What you need to do: From the first line of the records down to the one that holds "(snd (faculty.getFacultyList category searchQuery d))).", transcribe each line exactly and add nothing.

Records from a data source

(** The functions that read change no table and no sequence, whatever
    their arguments and whether the store answers or fails: all they
    leave behind is the statements they sent. *)
Theorem reads_change_nothing :
  forall (d : Db),
    (forall page pageSize category,
        Spec.sameTables d (snd (news.getNewsList page pageSize category d)))
    /\ (forall i, Spec.sameTables d (snd (news.getNewsById i d)))
    /\ (forall s, Spec.sameTables d (snd (news.getNewsBySlug s d)))
    /\ (forall category searchQuery,
          Spec.sameTables d (snd (faculty.getFacultyList category searchQuery d)))
    /\ (forall i, Spec.sameTables d (snd (faculty.getFacultyById i d)))
    /\ (forall q, Spec.sameTables d (snd (faculty.searchFaculty q d)))
    /\ Spec.sameTables d (snd (navigation.getNavigationStructure d)).
Proof.
  intros d.
  assert (Hlist : forall category searchQuery,
             Spec.sameTables d
               (snd (faculty.getFacultyList category searchQuery d))).
  { intros category searchQuery. unfold faculty.getFacultyList.
    destruct (Js.truthy category), (Js.truthy searchQuery);
      apply query_keeps; reflexivity. }
  split; [| split; [| split; [| split; [| split; [| split]]]]].
  2, 3, 5: intros; apply queryOne_keeps; reflexivity.
  2: exact Hlist.
  2: intros q; apply Hlist.
  - intros page pageSize category. unfold news.getNewsList, bind.
    destruct (Js.truthy category) as [c |].
    + pose proof (query_keeps
                    (SelectNews ([NewsIsPublished] ++ [NewsCategoryEq (length (@nil sqlval) + 1)])
                       (Some ((length ([] ++ [VText c]) + 1)%nat,
                              (length ([] ++ [VText c]) + 2)%nat)))
                    (([] ++ [VText c]) ++ [VInt pageSize; VInt ((page - 1) * pageSize)])
                    d (fun _ => eq_refl)) as H1.
      destruct (query _ _ d) as [[items | e] d1]; [| exact H1].
      pose proof (queryOne_keeps
                    (CountNews ([NewsIsPublished] ++ [NewsCategoryEq 1]))
                    ([] ++ [VText c]) d1 (fun _ => eq_refl)) as H2.
      destruct (queryOne _ _ d1) as [[n | e] d2];
        exact (sameTables_trans _ _ _ H1 H2).
    + pose proof (query_keeps
                    (SelectNews [NewsIsPublished]
                       (Some ((length (@nil sqlval) + 1)%nat,
                              (length (@nil sqlval) + 2)%nat)))
                    ([] ++ [VInt pageSize; VInt ((page - 1) * pageSize)])
                    d (fun _ => eq_refl)) as H1.
      destruct (query _ _ d) as [[items | e] d1]; [| exact H1].
      pose proof (queryOne_keeps (CountNews [NewsIsPublished]) [] d1
                    (fun _ => eq_refl)) as H2.
      destruct (queryOne _ _ d1) as [[n | e] d2];
        exact (sameTables_trans _ _ _ H1 H2).
  - unfold navigation.getNavigationStructure, try_catch, bind, ret.
    pose proof (query_keeps SelectNavigation [] d (fun _ => eq_refl)) as H1.
    destruct (query SelectNavigation [] d) as [[rows | e] d1]; exact H1.
Qed.




End ReadsAndWrites.
(** C6.  [buf_end] is the negated end address of the buffer from
    [event_thread_init] on: it holds after the initialisation, after a
    flush (which resets the buffer) and after an inlined append, at the
    overflow test and at the end of the sequence.  The test is the three
    instructions that load [buf_end], add it to the new [buf_ptr] with
    [lea] into [XCX], and jump with [jecxz]: when control reaches the
    [jecxz], [XCX] holds that sum, and it is zero exactly when the new
    [buf_ptr] is the end of the buffer.  So the sequence flushes exactly
    then: the buffer is emptied and the header and the records are printed
    when the new record took the last place, and otherwise nothing is
    printed and the record stays in the buffer.  The same sum is zero for
    no other pointer into the buffer. *)
Theorem C6_negated_end_invariant c s0 s k instr pos (w : bool) n ref a p :
  config_ok c ->
  0 <= heap_next s0 ->
  heap_next s0 + sizeof_per_thread_t c + MEM_BUF_SIZE c < ptr_modulus c ->
  thread_ok c s k -> k < MAX_NUM_MEM_REFS c -> instr_ok c instr ->
  ref = (if w then instr_get_dst instr pos else instr_get_src instr pos) ->
  opnd_compute_address c (regs s) ref = Some a ->
  get_field c s (tls_field s) buf_base <= p
  <= get_field c s (tls_field s) buf_base + MEM_BUF_SIZE c ->
  negated_end c (event_thread_init c s0)
  /\ negated_end c (memtrace c s)
  /\ firstn 3 (skipn 12 (fst (instrument_mem c [] instr pos w n))) =
     [INSTR_CREATE_mov_ld (opnd_create_reg DR_REG_XBX)
        (OPND_CREATE_MEMPTR DR_REG_XBX (offsetof_per_thread_t c buf_end));
      INSTR_CREATE_lea (opnd_create_reg DR_REG_XCX)
        (opnd_create_base_disp DR_REG_XBX DR_REG_XCX 1 0 OPSZ_lea);
      INSTR_CREATE_jecxz (opnd_create_instr n)]
  /\ (exists sA,
        run c (firstn 14 (fst (instrument_mem c [] instr pos w n))) None s
        = Some sA
        /\ negated_end c sA
        /\ get_field c sA (tls_field s) buf_ptr
           = get_field c s (tls_field s) buf_ptr + sizeof_mem_ref_t c
        /\ regs sA DR_REG_XCX
           = wrap c (get_field c sA (tls_field s) buf_end
                     + get_field c sA (tls_field s) buf_ptr)
        /\ (regs sA DR_REG_XCX =? 0)
           = (get_field c sA (tls_field s) buf_ptr
              =? get_field c sA (tls_field s) buf_base + MEM_BUF_SIZE c))
  /\ (exists s',
        run c (fst (instrument_mem c [] instr pos w n)) None s = Some s'
        /\ negated_end c s'
        /\ pending_count c s' =
           (if get_field c s (tls_field s) buf_ptr + sizeof_mem_ref_t c
               =? get_field c s (tls_field s) buf_base + MEM_BUF_SIZE c
            then 0 else k + 1)
        /\ io s' =
           io s
           ++ (if get_field c s (tls_field s) buf_ptr + sizeof_mem_ref_t c
                  =? get_field c s (tls_field s) buf_base + MEM_BUF_SIZE c
               then emit (get_field c s (tls_field s) log)
                      (Format_header
                       :: map ref_line
                            (pending c s
                             ++ [{| write := w; addr := a;
                                    size :=
                                      drutil_opnd_mem_size_in_bytes ref instr;
                                    pc := instr_get_app_pc instr |}]))
                      (faults s)
               else []))
  /\ (wrap c (get_field c s (tls_field s) buf_end + p) =? 0)
     = (p =? get_field c s (tls_field s) buf_base + MEM_BUF_SIZE c).
Proof.
  intros Hc H0 H1 OK Hk Hi Href Ha Hp.
  pose proof (sizeof_mem_ref_t_pos c) as Hsz.
  pose proof (slot_in_buffer c s k OK Hk) as [SB1 SB2].
  assert (ET' : (get_field c s (tls_field s) buf_ptr + sizeof_mem_ref_t c
                 =? get_field c s (tls_field s) buf_base + MEM_BUF_SIZE c)
                = (k + 1 =? MAX_NUM_MEM_REFS c)).
  { rewrite (ok_ptr c s k OK). unfold MEM_BUF_SIZE.
    destruct (Z.eqb_spec (k + 1) (MAX_NUM_MEM_REFS c)) as [E|E].
    - apply Z.eqb_eq. rewrite <- E. lia.
    - apply Z.eqb_neq. intros E'. apply E. nia. }
  split; [apply (ok_end c _ 0 (init_ok c Hc s0 H0 H1))|].
  split; [apply (ok_end c _ 0 (memtrace_ok c Hc s k OK))|].
  split; [reflexivity|].
  split; [|split].
  - destruct (fill_run c s k instr pos w n ref a [] OK Hk Hi Href Ha)
      as (sA & Hrun & Hcx & _ & _ & _ & ET & _ & _ & _ & _ & EM).
    rewrite app_nil_r in Hrun. exists sA. split; [exact Hrun|].
    destruct (fill_views c s sA k _ OK Hk ET EM) as (OKA & F & _).
    assert (EP : get_field c sA (tls_field s) buf_ptr
                 = get_field c s (tls_field s) buf_ptr + sizeof_mem_ref_t c)
      by (unfold get_field at 1; rewrite EM; apply load_store_same).
    split; [apply (ok_end c sA _ OKA)|]. split; [exact EP|].
    rewrite (F buf_end), (F buf_base), EP by discriminate.
    split; [exact Hcx|].
    rewrite Hcx, (ok_end c s k OK).
    apply (overflow_test c Hc);
      [apply (ok_base c s k OK) | apply (ok_buf_end c s k OK) | lia].
  - destruct (instrument_mem_run c Hc s k instr pos w n ref a OK Hk Hi
                Href Ha) as (s' & Hr & A).
    exists s'. split; [exact Hr|].
    split; [apply (ok_end c s' _ (ap_ok c s s' _ k A))|].
    rewrite ET'. split.
    + rewrite (pending_count_ok c s' _ (ap_ok c s s' _ k A)). reflexivity.
    + apply (ap_io c s s' _ k A).
  - rewrite (ok_end c s k OK).
    apply (overflow_test c Hc);
      [apply (ok_base c s k OK) | apply (ok_buf_end c s k OK) | exact Hp].
Qed.

Lemma C6_negated_end_invariant_witness :
  negated_end cfg2 (event_thread_init cfg2 s_start)
  /\ negated_end cfg2 (memtrace cfg2 s_one)
  /\ firstn 3 (skipn 12 (fst (instrument_mem cfg2 [] i_store 0 true 0))) =
     [INSTR_CREATE_mov_ld (opnd_create_reg DR_REG_XBX)
        (OPND_CREATE_MEMPTR DR_REG_XBX (offsetof_per_thread_t cfg2 buf_end));
      INSTR_CREATE_lea (opnd_create_reg DR_REG_XCX)
        (opnd_create_base_disp DR_REG_XBX DR_REG_XCX 1 0 OPSZ_lea);
      INSTR_CREATE_jecxz (opnd_create_instr 0%nat)]
  /\ (exists sA,
        run cfg2 (firstn 14 (fst (instrument_mem cfg2 [] i_store 0 true 0)))
          None s_one = Some sA
        /\ negated_end cfg2 sA
        /\ get_field cfg2 sA (tls_field s_one) buf_ptr
           = get_field cfg2 s_one (tls_field s_one) buf_ptr
             + sizeof_mem_ref_t cfg2
        /\ regs sA DR_REG_XCX
           = wrap cfg2 (get_field cfg2 sA (tls_field s_one) buf_end
                        + get_field cfg2 sA (tls_field s_one) buf_ptr)
        /\ (regs sA DR_REG_XCX =? 0)
           = (get_field cfg2 sA (tls_field s_one) buf_ptr
              =? get_field cfg2 sA (tls_field s_one) buf_base
                 + MEM_BUF_SIZE cfg2))
  /\ (exists s',
        run cfg2 (fst (instrument_mem cfg2 [] i_store 0 true 0)) None s_one
        = Some s'
        /\ negated_end cfg2 s'
        /\ pending_count cfg2 s' =
           (if get_field cfg2 s_one (tls_field s_one) buf_ptr
               + sizeof_mem_ref_t cfg2
               =? get_field cfg2 s_one (tls_field s_one) buf_base
                  + MEM_BUF_SIZE cfg2
            then 0 else 1 + 1)
        /\ io s' =
           io s_one
           ++ (if get_field cfg2 s_one (tls_field s_one) buf_ptr
                  + sizeof_mem_ref_t cfg2
                  =? get_field cfg2 s_one (tls_field s_one) buf_base
                     + MEM_BUF_SIZE cfg2
               then emit (get_field cfg2 s_one (tls_field s_one) log)
                      (Format_header
                       :: map ref_line
                            (pending cfg2 s_one
                             ++ [{| write := true; addr := 7000;
                                    size :=
                                      drutil_opnd_mem_size_in_bytes
                                        (instr_get_dst i_store 0) i_store;
                                    pc := instr_get_app_pc i_store |}]))
                      (faults s_one)
               else []))
  /\ (wrap cfg2
        (get_field cfg2 s_one (tls_field s_one) buf_end + 65648) =? 0)
     = (65648
        =? get_field cfg2 s_one (tls_field s_one) buf_base
           + MEM_BUF_SIZE cfg2).
Proof.
  apply (C6_negated_end_invariant cfg2 s_start s_one 1 i_store 0 true 0
           (instr_get_dst i_store 0) 7000).
  - exact cfg2_ok.
  - simpl; lia.
  - reflexivity.
  - exact s_one_ok.
  - reflexivity.
  - apply mk_instr_ok; lia.
  - reflexivity.
  - vm_compute. reflexivity.
  - vm_compute. split; discriminate.
Defined.

(** At [s_one] the new record takes the last place: the test gives zero
    and the sequence flushes both records. *)
Example s_one_overflows :
  option_map (fun sA => regs sA DR_REG_XCX)
    (run cfg2 (firstn 14 (fst (instrument_mem cfg2 [] i_store 0 true 0)))
       None s_one) = Some 0
  /\ option_map (fun s' => (pending_count cfg2 s', thread_log cfg2 s'))
       (run cfg2 (fst (instrument_mem cfg2 [] i_store 0 true 0)) None s_one)
     = Some (0, [Format_header;
                 Ref_line 400 false 4 2016; Ref_line 404 true 8 7000]).
Proof. split; vm_compute; reflexivity. Qed.

(** ** Threads and the global count *)

(** The host starts each thread, lets it run, and calls its exit event.
    Threads share nothing but the global count, which they touch under the
    mutex at exit; the list gives the order in which they get the mutex. *)
Fixpoint session (c : config) (ths : list (nat * thread_t * list instr_t))
  (g : global_t) : option (global_t * list thread_t) :=
  match ths with
  | [] => Some (g, [])
  | (t, s0, prog) :: rest =>
      match thread_run c prog 0 (event_thread_init c s0) with
      | None => None
      | Some s1 =>
          match event_thread_exit c t g s1 with
          | None => None
          | Some (g', s2) =>
              match session c rest g' with
              | None => None
              | Some (g'', fin) => Some (g'', s2 :: fin)
              end
          end
      end
  end.

(** The number of memory references a thread makes. *)
Definition thread_refs (c : config) (th : nat * thread_t * list instr_t)
  : Z :=
  Z.of_nat (length (run_accesses c (snd th) (regs (snd (fst th))))).

Definition total_refs (c : config)
  (ths : list (nat * thread_t * list instr_t)) : Z :=
  fold_right (fun th acc => thread_refs c th + acc) 0 ths.

Definition thread_valid (c : config) (th : nat * thread_t * list instr_t)
  : Prop :=
  fresh c (snd (fst th)) /\ Forall (instr_ok c) (snd th).

Lemma to_uint64_idem_r a b : to_uint64 (a + to_uint64 b) = to_uint64 (a + b).
Proof. unfold to_uint64. apply Z.add_mod_idemp_r. discriminate. Qed.

Section Session.

Variable c : config.
Hypothesis Hc : config_ok c.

Solution for this exercise:
(** The functions that read change no table and no sequence, whatever
    their arguments and whether the store answers or fails: all they
    leave behind is the statements they sent. *)
Theorem reads_change_nothing :
  forall (d : Db),
    (forall page pageSize category,
        Spec.sameTables d (snd (news.getNewsList page pageSize category d)))
    /\ (forall i, Spec.sameTables d (snd (news.getNewsById i d)))
    /\ (forall s, Spec.sameTables d (snd (news.getNewsBySlug s d)))
    /\ (forall category searchQuery,
          Spec.sameTables d (snd (faculty.getFacultyList category searchQuery d)))
    /\ (forall i, Spec.sameTables d (snd (faculty.getFacultyById i d)))
    /\ (forall q, Spec.sameTables d (snd (faculty.searchFaculty q d)))
    /\ Spec.sameTables d (snd (navigation.getNavigationStructure d)).
Proof.
  intros d.
  assert (Hlist : forall category searchQuery,
             Spec.sameTables d
               (snd (faculty.getFacultyList category searchQuery d))).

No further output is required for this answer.